> _WHAT YOU NEED TO DO_
Start at the line with "fuel pruner w" in the records below, stop at the line with "(** Only the", and return every line in that span exactly, the two end lines included.

========================

Inductive fs_call :=
| CallCanonical (p : Path)
| CallIdentity (p : Path)
| CallMetadata (p : Path)
| CallReadBounded (p : Path) (limit : Z)
| CallReadDirectory (p : Path)
| CallReadLink (p : Path)
| CallIsFile (p : Path)
| CallIsDir (p : Path)
| CallFileNames (p : Path).
Definition fs_answer (c : fs_call) : Type :=
  match c with
  | CallCanonical _ => result IoError Path
  | CallIdentity _ => result IoError (option string)
  | CallMetadata _ => result IoError Metadata
  | CallReadBounded _ _ => result IoError ReadFile
  | CallReadDirectory _ => result IoError (list (Path * ContextPathKind) * option IoError)
  | CallReadLink _ => result IoError string
  | CallIsFile _ | CallIsDir _ => bool
  | CallFileNames _ => option (list string)
  end.

(** ** Limits and errors *)

Record CollectorLimits := {
  cl_max_entries : Z; cl_max_walked_entries : Z; cl_max_depth : Z; cl_max_path_bytes : Z;
  cl_max_file_bytes : Z; cl_max_total_bytes : Z }.
Definition CollectorLimits_default : CollectorLimits :=
  {| cl_max_entries := 100000; cl_max_walked_entries := 1000000; cl_max_depth := 64;
     cl_max_path_bytes := 4096; cl_max_file_bytes := 16 * 1024 * 1024;
     cl_max_total_bytes := 64 * 1024 * 1024 |}.
Inductive CollectorError :=
| Io (e : IoError)
| InvalidPath (text : string)
| Limit (what : string)
| EntryCount (limit walked selected : Z)
| WalkCount (limit walked selected : Z)
| SpecialFile (path : string)
| Mutation
| CollectorDockerfile (e : DockerfileError)
| Duplicate (path : string).

(** A step answers [None] when it runs out of fuel. *)
Notation col_prog A := (prog fs_answer (option (result CollectorError A))).
Definition bind_col {A B} (p : col_prog A) (f : A → col_prog B) : col_prog B :=
  prog_bind p (λ r, match r with
    | Some (Ok a) => f a
    | Some (Err e) => Ret (Some (Err e))
    | None => Ret None
    end).
Notation "'io!' x ':=' p 'in' k" :=
  (bind_col p (λ x, k)) (at level 10, x name, p at level 100, k at level 200) : bosn_scope.
Definition done {A} (a : A) : col_prog A := Ret (Some (Ok a)).
Definition stop {A} (e : CollectorError) : col_prog A := Ret (Some (Err e)).
Definition lift {A} (r : result CollectorError A) : col_prog A := Ret (Some r).
Definition io_result {A} (r : result IoError A) : result CollectorError A :=
  match r with Ok a => Ok a | Err e => Err (Io e) end.
Definition docker_result {A} (r : result DockerfileError A) : result CollectorError A :=
  match r with Ok a => Ok a | Err e => Err (CollectorDockerfile e) end.
Definition canonical_context_path (p : Path) : col_prog Path :=
  r ← perform (CallCanonical p); lift (io_result r).
Definition root_identity (p : Path) : col_prog (option string) :=
  r ← perform (CallIdentity p); lift (io_result r).
Definition metadata (p : Path) : col_prog Metadata :=
  r ← perform (CallMetadata p); lift (io_result r).
Definition read_bounded (p : Path) (limit : Z) : col_prog ReadFile :=
  r ← perform (CallReadBounded p limit); lift (io_result r).
Definition read_directory (p : Path) : col_prog (list (Path * ContextPathKind) * option IoError) :=
  r ← perform (CallReadDirectory p); lift (io_result r).
Definition read_context_link (p : Path) : col_prog string :=
  r ← perform (CallReadLink p); lift (io_result r).

(** ** Labels *)

Definition bad_label_byte (a : ascii) : bool := Ascii.eqb a "\" || Ascii.eqb a ":".
Definition relative (path : string) : bool :=
  negb (path ==? "") && negb (starts_with "/" path)
  && negb (existsb (λ x, (x ==? "") || (x ==? ".") || (x ==? "..")) (str_split "/" path))
  && all_bytes (λ a, negb (bad_label_byte a)) path.
Definition component_text (c : Component) : string := match c with Normal s | Special s => s end.
Definition display (p : Path) : string := str_join "/" (from_utf8_lossy ∘ component_text <$> p).
Fixpoint label_parts (whole p : Path) : result CollectorError (list string) :=
  match p with
  | [] => Ok []
  | Special _ :: _ => Err (InvalidPath (display whole))
  | Normal c :: p =>
      let? _ := refuse (negb (is_utf8 c)) (InvalidPath "non-UTF-8 path component") in
      let? _ := refuse (negb (all_bytes (λ a, negb (bad_label_byte a)) c)) (InvalidPath c) in
      let? parts := label_parts whole p in
      Ok (c :: parts)
  end.
Definition label (p : Path) : result CollectorError string :=
  let? parts := label_parts p p in
  let text := str_join "/" parts in
  if relative text then Ok text else Err (InvalidPath text).
Definition join_relative (root : Path) (path : string) : Path := root ++ (Normal <$> str_split "/" path).
Fixpoint path_strip_prefix (root p : Path) : option Path :=
  match root, p with
  | [], p => Some p
  | c :: root, d :: p => if decide (c = d) then path_strip_prefix root p else None
  | _ :: _, [] => None
  end.
(** [Path::to_str]. *)
Definition path_to_str (p : Path) : option string :=
  if forallb (λ c, is_utf8 (component_text c)) p then Some ("/" +:+ str_join "/" (component_text <$> p))
  else None.
Definition regular (root : Path) (path : string) : col_prog bool :=
  r ← perform (CallMetadata (join_relative root path));
  match r with
  | Ok x => done (md_kind x ==? KindFile)
  | Err e => if io_not_found e then done false else stop (Io e)
  end.

(** ** The walk *)

Record Walk := {
  wk_nodes : list (string * (Path * ContextPathKind)); wk_seen : list bool; wk_selected : Z;
  wk_walked : Z; wk_pending : list (Path * Z) }.
Section collector.
Context `{!DockerText} (limits : CollectorLimits) (root : Path).

(** What the loop body does with an entry of a directory at [depth]. *)
Definition visit (pruner : WalkPruner) (depth : Z) (w : Walk) (entry : Path * ContextPathKind) :
    result CollectorError Walk :=
  let '(path, kind) := entry in
  let walked := u64_saturating_add (wk_walked w) 1 in
  let? _ := refuse (cl_max_walked_entries limits <? walked)
    (WalkCount (cl_max_walked_entries limits) walked (wk_selected w)) in
  let? under := ok_or (path_strip_prefix root path) Mutation in
  let? rel := label under in
  let? _ := refuse (negb (relative rel)) (InvalidPath rel) in
  let? _ := refuse (cl_max_path_bytes limits <? str_len rel) (Limit "path length") in
  let? c := docker_result (classify pruner rel (wk_seen w)) in
  let '(selected, retain, seen) := c in
  let? _ := refuse (selected && (cl_max_entries limits <=? wk_selected w))
    (EntryCount (cl_max_entries limits) walked (wk_selected w + 1)) in
  let count := if selected : bool then wk_selected w + 1 else wk_selected w in
  let? nodes := if retain : bool
    then (let? _ := refuse (bool_decide (is_Some (tree_get rel (wk_nodes w)))) (Duplicate rel) in
          Ok (tree_insert rel (path, kind) (wk_nodes w)))
    else Ok (wk_nodes w) in
  let? pending := if kind ==? KindDirectory
    then (let? skip := docker_result (prunes pruner rel) in
          if skip : bool then Ok (wk_pending w) else
          let? deeper := ok_or (checked_add depth 1) (Limit "depth") in
          let? _ := refuse (cl_max_depth limits <? deeper) (Limit "depth") in
          Ok ((path, deeper) :: wk_pending w))
    else Ok (wk_pending w) in
  Ok {| wk_nodes := nodes; wk_seen := seen; wk_selected := count; wk_walked := walked;
        wk_pending := pending |}.
Fixpoint visit_all (pruner : WalkPruner) (depth : Z) (w : Walk) (entries : list (Path * ContextPathKind)) :
    result CollectorError Walk :=
  match entries with
  | [] => Ok w
  | e :: entries => let? w := visit pruner depth w e in visit_all pruner depth w entries
  end.
(** The directories still to list are a stack, its top first. *)
Fixpoint walk (fuel : nat) (pruner : WalkPruner) (w : Walk) : col_prog Walk :=
  match fuel with
  | O => Ret None
  | S fuel =>
      match wk_pending w with
      | [] => done w
      | (dir, depth) :: pending =>
          let w := {| wk_nodes := wk_nodes w; wk_seen := wk_seen w; wk_selected := wk_selected w;
                      wk_walked := wk_walked w; wk_pending := pending |} in
          io! listing := read_directory dir in
          io! w := lift (visit_all pruner depth w listing.1) in
          match listing.2 with
          | Some e => stop (Io e)
          | None => walk fuel pruner w
          end
      end
  end.
(** Every directory but the first was an entry of the walk, and those are limited. *)
Definition walk_fuel : nat := (Z.to_nat (cl_max_walked_entries limits) + 2)%nat.

(** ** Reading the selected entries *)

Definition selector_entry (node : string * (Path * ContextPathKind)) : ContextEntry :=
  let '(path, (_, kind)) := node in
  match kind with
  | KindDirectory => Directory path
  | KindSymlink => Symlink path ""
  | _ => File path "" false
  end.
(** Only the first entry with this path is looked at. *)
Fixpoint replace_bytes (entries : list ContextEntry) (path bytes : string) : list ContextEntry :=
  match entries with
  | [] => []
  | e :: entries =>
      if entry_path e ==? path
      then match e with File p _ x => File p bytes x | _ => e end :: entries
      else e :: replace_bytes entries path bytes
  end.
Definition read_entry (policy : list (string * string)) (total : Z)
    (node : string * (Path * ContextPathKind)) : col_prog (ContextEntry * Z) :=
  let '(path, (disk, kind)) := node in
  io! current := metadata disk in
  if negb (md_kind current ==? kind) then stop Mutation else
  match kind with
  | KindDirectory => done (Directory path, total)
  | KindSymlink =>
      io! target := read_context_link disk in
      if is_utf8 target then done (Symlink path target, total)
      else stop (InvalidPath "non-UTF-8 link target")
  | KindFile =>
      io! m := metadata disk in
      let len := default u64_max (md_len m) in
      if cl_max_file_bytes limits <? len then stop (Limit "file size") else
      if cl_max_total_bytes limits <? total then stop (Limit "total bytes") else
      let remaining := cl_max_total_bytes limits - total in
      if remaining <? len then stop (Limit "total bytes") else
      io! observed := read_bounded disk (Z.min (cl_max_file_bytes limits) remaining) in
      if is_some_and (tree_get path policy) (λ original, negb (rf_bytes observed ==? original))
      then stop Mutation else
      match checked_add total (str_len (rf_bytes observed)) with
      | None => stop (Limit "total bytes")
      | Some total =>
          if cl_max_total_bytes limits <? total then stop (Limit "total bytes")
          else done (File path (rf_bytes observed) (rf_executable observed), total)
      end
  | KindOther => stop (SpecialFile path)
  end.
Fixpoint read_entries (policy : list (string * string)) (selected : list string) (total : Z)
    (nodes : list (string * (Path * ContextPathKind))) : col_prog (list ContextEntry) :=
  match nodes with
  | [] => done []
  | node :: nodes =>
      if bool_decide (node.1 ∈ selected) then
        io! et := read_entry policy total node in
        io! rest := read_entries policy selected et.2 nodes in
        done (et.1 :: rest)
      else read_entries policy selected total nodes
  end.
End collector.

========================

> _FINISHED TASK_
          | None => walk fuel pruner w
          end
      end
  end.
(** Every directory but the first was an entry of the walk, and those are limited. *)
Definition walk_fuel : nat := (Z.to_nat (cl_max_walked_entries limits) + 2)%nat.

(** ** Reading the selected entries *)

Definition selector_entry (node : string * (Path * ContextPathKind)) : ContextEntry :=
  let '(path, (_, kind)) := node in
  match kind with
  | KindDirectory => Directory path
  | KindSymlink => Symlink path ""
  | _ => File path "" false
  end.
(** Only the first entry with this path is looked at. *)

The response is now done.